Recorded data:
----------------
(* ===== verification/Dswp.v ===== *)
(** Balanced pipelines: [lib/Orchestration/DSWPCritic.cpp].

    The critic takes the components of the dependence graph in a topological order,
    the heaviest first, and fills one sequential stage after the other until each
    has its share of the work.  A map counts for every component the dependences
    from components that have not been taken. *)
From S2P Require Import Prelude Machine MinCut Pipeline Partition Estimate Critic.
From Stdlib Require Import SpecFloat.
#[local] Open Scope Z_scope.

(** ** Operations *)

Section Dswp.
Context `{PerformanceEstimator, Noelle}.

(** The result does not depend on the cache, which is cleared for every loop. *)
Definition getWeight (scc : SCC) : double :=
  dmul (estimate_weight_of (internalNodePairs scc)) (of_int 1000).

(** [incomingCountMap[idx]] *)
Definition count_at (m : gmap Z Z) (idx : Z) : Z := default 0 (m !! idx).

Definition getIncomingCountMap (sccs : list SCC) : gmap Z Z :=
  foldl (λ m scc, <[getSCCIndex scc := u32 (Z.of_nat (length (getIncomingEdges scc)))]> m) ∅ sccs.

(** The heaviest component without dependences from components that are left. *)
Definition next_step (m : gmap Z Z) (best : double * option SCC) (scc : SCC) : double * option SCC :=
  if negb (count_at m (getSCCIndex scc) =? 0) then best
  else let weight := getWeight scc in if dgt weight best.1 then (weight, Some scc) else best.
Definition getNextLargestFreeStandingSCC (sccs : list SCC) (m : gmap Z Z) : option SCC :=
  (foldl (next_step m) (of_int (-1), None) sccs).2.

Definition decrement (m : gmap Z Z) (e : DGEdge SCC) : gmap Z Z :=
  let idx := getSCCIndex (incomingT e) in <[idx := u32 (count_at m idx - 1)]> m.
Definition updateIncomingCountMap (m : gmap Z Z) (removedScc : SCC) : gmap Z Z :=
  foldl decrement (<[getSCCIndex removedScc := u32 (-1)]> m) (getOutgoingEdges removedScc).

(** The inner loop.  Every round takes a component, so one round more than there
    are components is enough. *)
Fixpoint fill_stage (fuel : nat) (sccs : list SCC) (target : double) (currWeight : Z) (currSccSet : list SCC) (m : gmap Z Z) :
    option (list SCC * gmap Z Z) :=
  match fuel with
  | O => None
  | S fuel' =>
      if SFltb (of_int currWeight) target then
        match getNextLargestFreeStandingSCC sccs m with
        | None => Some (currSccSet, m)
        | Some largestScc =>
            fill_stage fuel' sccs target (to_int (dadd (of_int currWeight) (getWeight largestScc)))
              (currSccSet ++ [largestScc]) (updateIncomingCountMap m largestScc)
        end
      else Some (currSccSet, m)
  end.

(** One round of the outer loop: the last stage also takes what is left. *)
Definition stage_round (sccs : list SCC) (target : double) (numThread : Z)
    (st : option (list (list SCC) * gmap Z Z)) (i : Z) : option (list (list SCC) * gmap Z Z) :=
  match st with
  | None => None
  | Some (partitionStages, m) =>
      match fill_stage (S (length sccs)) sccs target 0 [] m with
      | None => None
      | Some (currSccSet, m) =>
          let currSccSet :=
            if i =? numThread - 1
            then currSccSet ++ filter (λ scc, count_at m (getSCCIndex scc) ≠ u32 (-1)) sccs
            else currSccSet in
          Some (match currSccSet with [] => partitionStages | _ => partitionStages ++ [currSccSet] end, m)
      end
  end.

Definition partition_sccs (sccs : list SCC) (threadBudget : Z) : option (list (list SCC)) :=
  let numThread := Z.min threadBudget (Z.of_nat (length sccs)) in
  let totalWeight := foldl (λ t scc, dadd t (getWeight scc)) (of_int 0) sccs in
  let targetWeightPerThread := ddiv totalWeight (of_int numThread) in
  fst <$> foldl (stage_round sccs targetWeightPerThread numThread) (Some ([], getIncomingCountMap sccs)) (seqZ 0 numThread).
End Dswp.

(** [DSWPCritic::populateCrossStageDependences]; [isTerminator] tells branches. *)
Definition dswp_dep (isTerminator : Instruction → bool) (all : gset Instruction) (deps : list CrossStageDependence)
    (edge : DGEdge Instruction) : list CrossStageDependence :=
  let src := outgoingT edge in
  let dst := incomingT edge in
  if decide (dst ∈ all) then deps
  else if isControlDependence edge && isTerminator src then deps ++ [MkCross src dst edge]
  else if isMemoryDependence edge && isRAWDependence edge then deps ++ [MkCross src dst edge]
  else deps.
Definition outgoing_edges (pdg : PDG) (src : Instruction) : list (DGEdge Instruction) :=
  filter (λ e, outgoingT e = src) (pdg_edges pdg).
Definition dswp_populate (isTerminator : Instruction → bool) (pdg : PDG) (ps : PipelineStrategy) : PipelineStrategy :=
  set_crossStageDeps
    (foldl (λ deps s,
       foldl (λ deps src, foldl (dswp_dep isTerminator (instructions s)) deps (outgoing_edges pdg src)) deps
         (in_order (instructions s))) (crossStageDeps ps) (stages ps)) ps.

Definition getOptimisticPdg `{Subgraphs} (pdg : PDG) : PDG :=
  createSubgraphFromValues pdg (internalNodes pdg) (filter (λ e, isRemovableDependence e = true) (pdg_edges pdg)).

(** The graph of components of a dependence graph, which NOELLE computes. *)
Record SCCDAG := MkDag { dag_noelle : Noelle; dag_sccs : list (@SCC dag_noelle) }.

(** [DSWPCritic::getCriticisms] *)
Definition dswp_getCriticisms `{PerformanceEstimator, Subgraphs} (new_SCCDAG : PDG → SCCDAG) (isTerminator : Instruction → bool)
    (pdg : PDG) (loop : Loop) (threadBudget : Z) : outcome CriticRes :=
  let optimisticPDG := getOptimisticPdg pdg in
  let dag := new_SCCDAG optimisticPDG in
  let _ := dag_noelle dag in
  match partition_sccs (dag_sccs dag) threadBudget with
  | None => Failed Spinning
  | Some partitionStages =>
      let ps := set_stages (stage_of_sccs Sequential <$> partitionStages) new_plan in
      let ps := setValidFor (loop_header (loop_ir loop)) ps in
      match assertConsistentWithIR (loop_ir loop) ps with
      | None => Failed AssertFail
      | Some ps =>
          let ps := dswp_populate isTerminator optimisticPDG ps in
          match getExpPipelineSpeedup ps loop with
          | None => Failed AssertFail
          | Some speedup => Done (MkRes [] speedup (Some ps))
          end
      end
  end.

(** ** The counts *)

(** What the critic relies on: [sccs] are the components of the graph with the
    instruction-level dependences [deps]. *)
Class DagLaws `{Noelle} (sccs : list SCC) (deps : list (DGEdge Instruction)) : Prop := {
  dl_nodup : NoDup sccs;
  dl_index : ∀ a b, a ∈ sccs → b ∈ sccs → getSCCIndex a = getSCCIndex b → a = b;
  dl_in : ∀ b g, b ∈ sccs → g ∈ getIncomingEdges b → outgoingT g ∈ sccs;
  dl_out : ∀ a g, a ∈ sccs → g ∈ getOutgoingEdges a → incomingT g ∈ sccs;
  dl_edges : ∀ a b, a ∈ sccs → b ∈ sccs →
    length (filter (λ g, incomingT g = b) (getOutgoingEdges a)) = length (filter (λ g, outgoingT g = a) (getIncomingEdges b));
  dl_unsigned : ∀ b, b ∈ sccs → Z.of_nat (length (getIncomingEdges b)) < 2 ^ 32 - 1;
  dl_disjoint : ∀ a b i, a ∈ sccs → b ∈ sccs → i ∈ internalNodePairs a → i ∈ internalNodePairs b → a = b;
  dl_across : ∀ e a b, e ∈ deps → a ∈ sccs → b ∈ sccs → a ≠ b → outgoingT e ∈ internalNodePairs a →
    incomingT e ∈ internalNodePairs b → ∃ g, g ∈ getIncomingEdges b ∧ outgoingT g = a }.

Section Order.
Context `{PerformanceEstimator, Noelle} (sccs : list SCC) (deps : list (DGEdge Instruction)) `{!DagLaws sccs deps}.

(** The dependences of [b] from components that are not in [removed]. *)
Definition open_edges (removed : list SCC) (b : SCC) : list (DGEdge SCC) :=
  filter (λ g, outgoingT g ∉ removed) (getIncomingEdges b).

Record counts (removed : list SCC) (m : gmap Z Z) : Prop := {
  ct_nodup : NoDup removed;
  ct_sub : removed ⊆ sccs;
  ct_removed : ∀ b, b ∈ removed → count_at m (getSCCIndex b) = 2 ^ 32 - 1;
  ct_left : ∀ b, b ∈ sccs → (b ∉ removed) → count_at m (getSCCIndex b) = Z.of_nat (length (open_edges removed b));
  ct_order : ∀ l1 b l2 g, removed = l1 ++ b :: l2 → g ∈ getIncomingEdges b → outgoingT g ∈ l1 }.

Lemma count_insert m i j c : count_at (<[i := c]> m) j = if decide (i = j) then c else count_at m j.
Proof. unfold count_at. case_decide as E; [subst; by rewrite lookup_insert_eq|by rewrite lookup_insert_ne]. Qed.

Lemma initial_counts l m b : l ⊆ sccs → b ∈ sccs →
  count_at (foldl (λ m scc, <[getSCCIndex scc := u32 (Z.of_nat (length (getIncomingEdges scc)))]> m) m l) (getSCCIndex b) =
    if decide (b ∈ l) then Z.of_nat (length (getIncomingEdges b)) else count_at m (getSCCIndex b).
Proof.
  revert m. induction l as [|a l IH]; intros m Hl Hb; cbn [foldl]; [by rewrite decide_False by apply not_elem_of_nil|].
  rewrite IH by (done || (intros x Hx; apply Hl; by right)). destruct (decide (b ∈ l)) as [Hin|Hin].
  - rewrite decide_True by by right. done.
  - rewrite count_insert. destruct (decide (getSCCIndex a = getSCCIndex b)) as [E|E].
    + apply (dl_index (deps := deps)) in E; [|apply Hl; by left|done]. subst a. rewrite decide_True by by left.
      apply wrap_small. pose proof (dl_unsigned (deps := deps) b Hb). lia.
    + rewrite decide_False; [done|]. intros [->|?]%elem_of_cons; done.
Qed.

Lemma counts_initial : counts [] (getIncomingCountMap sccs).
Proof.
  constructor.
  - constructor.
  - intros x ?%elem_of_nil. done.
  - by intros b ?%elem_of_nil.
  - intros b Hb _. unfold getIncomingCountMap. rewrite initial_counts, decide_True by done. do 2 f_equal. symmetry.
    apply filter_all. intros g _. apply not_elem_of_nil.
  - intros [|? ?] b l2 g [=].
Qed.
----------------
EXERCISE REQUIREMENTS: Produce only the lines from the line containing "ct_removed : ∀" through the line containing "- rewrite decide_True by by right. done.", inclusive of both, exactly as they stand in the entries above.

RESULT FOR THIS EXERCISE:
  ct_removed : ∀ b, b ∈ removed → count_at m (getSCCIndex b) = 2 ^ 32 - 1;
  ct_left : ∀ b, b ∈ sccs → (b ∉ removed) → count_at m (getSCCIndex b) = Z.of_nat (length (open_edges removed b));
  ct_order : ∀ l1 b l2 g, removed = l1 ++ b :: l2 → g ∈ getIncomingEdges b → outgoingT g ∈ l1 }.

Lemma count_insert m i j c : count_at (<[i := c]> m) j = if decide (i = j) then c else count_at m j.
Proof. unfold count_at. case_decide as E; [subst; by rewrite lookup_insert_eq|by rewrite lookup_insert_ne]. Qed.

Lemma initial_counts l m b : l ⊆ sccs → b ∈ sccs →
  count_at (foldl (λ m scc, <[getSCCIndex scc := u32 (Z.of_nat (length (getIncomingEdges scc)))]> m) m l) (getSCCIndex b) =
    if decide (b ∈ l) then Z.of_nat (length (getIncomingEdges b)) else count_at m (getSCCIndex b).
Proof.
  revert m. induction l as [|a l IH]; intros m Hl Hb; cbn [foldl]; [by rewrite decide_False by apply not_elem_of_nil|].
  rewrite IH by (done || (intros x Hx; apply Hl; by right)). destruct (decide (b ∈ l)) as [Hin|Hin].
  - rewrite decide_True by by right. done.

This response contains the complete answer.